La foto que sirve de excusa para este artículo homenaje en el día después del Día de la Hispanidad, la realicé en Perú en noviembre de 2008, concretamente en la carretera Panamericana cuando nos dirigíamos a Ica, zona que se vio afectada por el terrible terremoto que asoló el país sudamericano en 2007. DSC_0989

 

Las protagonistas son las religiosas andaluzas Carmela Leiva e Inmaculada Contreras, ambas Hermanas Terciarias Franciscanas del Rebaño de María, misioneras auténticas que empeñan gran parte de su vida en ayudar a los necesitados. Las dos trabajan en Lima, Carmela en un policlínico e Inmaculada en una casa de acogida para niñas con escasos recursos. Son mujeres luchadoras y como se puede ver en la foto las dos van a una, no se amedrantan ante la adversidad.

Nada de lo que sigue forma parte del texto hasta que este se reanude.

Ltac calm_step :=
  match goal with
  | |- never_panics (bind _ _) => apply never_panics_bind; [| intros ?]
  | |- never_panics (attempt _) => apply never_panics_attempt
  | |- never_panics (deferring _ _) => apply never_panics_deferring
  | |- never_panics (for_each _ _) => apply never_panics_for_each; intros ?
  | |- never_panics (for_fold _ _ _) => apply never_panics_for_fold; intros ? ?
  | |- never_panics (match ?x with _ => _ end) => destruct x eqn:?
  end.
Ltac calm_tac := repeat calm_step; auto with calm.
(** Unescaping undoes escaping, in every part but the host, where only bytes
    beyond ASCII may be escaped. *)
Lemma unescape_escape mode s : mode <> encodeHost -> unescape mode (escape mode s) = Ok s.
Proof.
  intros Hm. induction s as [| c s IH]; [done |]. cbn [escape].
  destruct (shouldEscape c mode) eqn:E; [| by rewrite unescape_kept, IH].
  destruct (bool_decide (mode = encodeQueryComponent) && Ascii.eqb c " ") eqn:Eq.
  - apply andb_true_iff in Eq as [Eq Ec]. apply bool_decide_eq_true in Eq.
    apply Ascii.eqb_eq in Ec as ->. cbn [unescape Ascii.eqb Bool.eqb]. rewrite IH.
    by rewrite decide_True.
  - cbn [unescape]. change (Ascii.eqb "%" "%") with true. cbn iota.
    pose proof (byte_of_range c) as Hc.
    rewrite !unhex_upper; [| apply Z.mod_pos_bound; lia | split; [apply Z.div_pos; lia | apply Z.div_lt_upper_bound; lia]].
    rewrite bool_decide_false by done. cbn [andb]. rewrite IH. cbn [cons_ok]. do 2 f_equal.
    rewrite Z.mul_comm, <- Z.div_mod by lia. apply chr_byte_of.
Qed.

Lemma escape_query s : escape encodeQueryComponent s = QueryEscape s.
Proof.
  induction s as [| c s IH]; [done |]. cbn [escape QueryEscape]. rewrite IH.
  assert (shouldEscape c encodeQueryComponent = negb (url_unreserved (byte_of c)) /\
          Ascii.eqb c " " = (byte_of c =? 32)) as [-> ->].
  { split; apply eqb_prop; revert c; apply byte_cases; vm_compute; reflexivity. }
  rewrite bool_decide_true by done. by destruct (url_unreserved (byte_of c)), (byte_of c =? 32).
Qed.
(* ===== verification/World.v ===== *)
(** * World: what the operator exchanges with the code outside the repository

    The Kubernetes API server (through the controller-runtime client), the
    Docker daemons (through the Docker client), the clock, the random source and
    the operating system are reached by calls; this file is their signature:
    the values exchanged, one constructor of [event] per call the source makes,
    and the answers Go itself guarantees.  Nothing is assumed here about what
    the API server or a daemon answers. *)

From S2P Require Import Prelude Effects ApiTypes.
From stdpp Require Import sorting.

Open Scope Z_scope.

(** ** Core Kubernetes objects *)

Record Secret := mkSecret {
  sec_Meta : ObjectMeta;
  sec_Data : gmap string string;
}.
Record Pod := mkPod {
  pod_Name : string;
  pod_Phase : string;
  pod_IP : string;
}.
Record CoreServicePort := mkCoreServicePort {
  csp_Name : string;
  csp_Port : Z;
  csp_TargetPort : Z;
}.
Record CoreService := mkCoreService {
  csv_Meta : ObjectMeta;
  csv_Selector : gmap string string;
  csv_Ports : list CoreServicePort;
}.
Record ConfigMap := mkConfigMap {
  cm_Meta : ObjectMeta;
  cm_Data : gmap string string;
}.
Record ContainerPort := mkContainerPort {
  cp_Name : string;
  cp_ContainerPort : Z;
}.
(** The pod template the operator writes: one container, whose volume [targets]
    mounts one key of a config map. *)
Record PodTemplate := mkPodTemplate {
  pt_Labels : gmap string string;
  pt_ContainerName : string;
  pt_Image : string;
  pt_ImagePullPolicy : string;
  pt_Args : list string;
  pt_Ports : list ContainerPort;
  pt_VolumeMounts : list (string * string);
  pt_ConfigMapVolume : string * string * list (string * string);
}.
Record Deployment := mkDeployment {
  dep_Meta : ObjectMeta;
  dep_Replicas : option Z;
  dep_Selector : option (gmap string string);
  dep_Template : option PodTemplate;
}.

(** The kinds of object read and written through the client. *)
Inductive kind :=
| KDockerContainer | KDockerHost | KDockerJob | KDockerDeployment | KDockerService
| KSecret | KService | KConfigMap | KDeployment.

Definition object (k : kind) : Set :=
  match k with
  | KDockerContainer => DockerContainer
  | KDockerHost => DockerHost
  | KDockerJob => DockerJob
  | KDockerDeployment => DockerDeployment
  | KDockerService => DockerService
  | KSecret => Secret
  | KService => CoreService
  | KConfigMap => ConfigMap
  | KDeployment => Deployment
  end.

(** [types.NamespacedName], which is also [ctrl.Request] and [client.ObjectKey]. *)
Record NamespacedName := mkNN { nn_Namespace : string; nn_Name : string }.

(** [ctrl.Result]; [RequeueAfter] is a [time.Duration] in nanoseconds. *)
Record Result := mkResult { res_Requeue : bool; res_RequeueAfter : Z }.
Definition done_result : Result := mkResult false 0.
Definition requeue_after (d : Z) : Result := mkResult false d.

Definition Second : Z := 10 ^ 9.
Definition Minute : Z := 60 * Second.

(** [labels.Selector], an interface: its method [Matches]. *)
Record Selector := mkSelector { sel_Matches : gmap string string -> bool }.

Inductive OperationResult := OperationResultNone | OperationResultCreated | OperationResultUpdated.
#[export] Instance OperationResult_eq_dec : EqDecision OperationResult.
Proof. solve_decision. Defined.

(** ** Docker values *)

(** [container.Summary] ([types.Container]): a row of a container listing. *)
Record Container := mkContainer {
  c_ID : string;
  c_Names : list string;
  c_State : string;
  c_Labels : gmap string string;
  c_NumPorts : nat;
  c_NumMounts : nat;
}.

Record ContainerState := mkContainerState {
  st_Status : string;
  st_Running : bool;
  st_ExitCode : Z;
  st_Health : option string;
}.
Record PortBinding := mkPortBinding { pb_HostIP : string; pb_HostPort : string }.
(** [nat.Port] is a string such as [80/tcp]; [nat.PortMap]. *)
Abbreviation PortMap := (gmap string (list PortBinding)).

(** The part of [container.HostConfig] a daemon reports and the operator reads. *)
Record HostConfigInfo := mkHostConfigInfo {
  hci_RestartPolicy : string;
  hci_NanoCPUs : Z;
  hci_Memory : Z;
}.
(** [types.ContainerJSONBase], which [ContainerJSON] embeds by pointer. *)
Record ContainerJSONBase := mkContainerJSONBase {
  cjb_ID : string;
  cjb_Name : string;
  cjb_State : option ContainerState;
  cjb_HostConfig : option HostConfigInfo;
}.
Record ConfigInfo := mkConfigInfo {
  ci_Image : string;
  ci_Cmd : list string;
  ci_Env : list string;
}.
Record EndpointSettings := mkEndpointSettings {
  ep_IPAddress : string;
  ep_NetworkID : string;
}.
(** [Networks] maps to pointers, which may be nil. *)
Record NetworkSettings := mkNetworkSettings {
  ns_Ports : PortMap;
  ns_Networks : gmap string (option EndpointSettings);
}.
Record ContainerJSON := mkContainerJSON {
  cj_Base : option ContainerJSONBase;
  cj_Config : option ConfigInfo;
  cj_NetworkSettings : option NetworkSettings;
}.
(** [types.ContainerJSON{}], what the client returns next to an error. *)
Definition empty_ContainerJSON : ContainerJSON := mkContainerJSON None None None.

La furgoneta alquilada se gripó y nos quedamos tirados a unos cientos de kilómetros de nuestro destino, como podréis imaginar la cosa no hizo gracia a nadie, pero ellas lejos de arrugarse se lo tomaron con mucho sentido del humor y bromearon haciendo como que empujaban la furgoneta, mientras los demás no parábamos de reír y olvidarnos, por un momento, del trastorno que suponía el tema de la avería del vehículo. Unas cuatro horas después, la cosa se solucionó y ya con el estómago lleno continuamos nuestro viaje sin más incidencias.

Las hermanas desarrollan su labor en un país con un Índice de Desarrollo Humano medio-alto, con una puntuación de 0,723 que lo ubica en el puesto 63 del ranking mundial,  sin embargo un 40% de su población aún vive por debajo del umbral de la pobreza lo que provoca un alto índice de desigualdad. Su trabajo diario y cercano ayuda a paliar esas diferencias con hechos y no con palabras vacías, llevando esperanza a los que, desheredados de nacimiento, merecen tener la oportunidad de vivir y morir dignamente.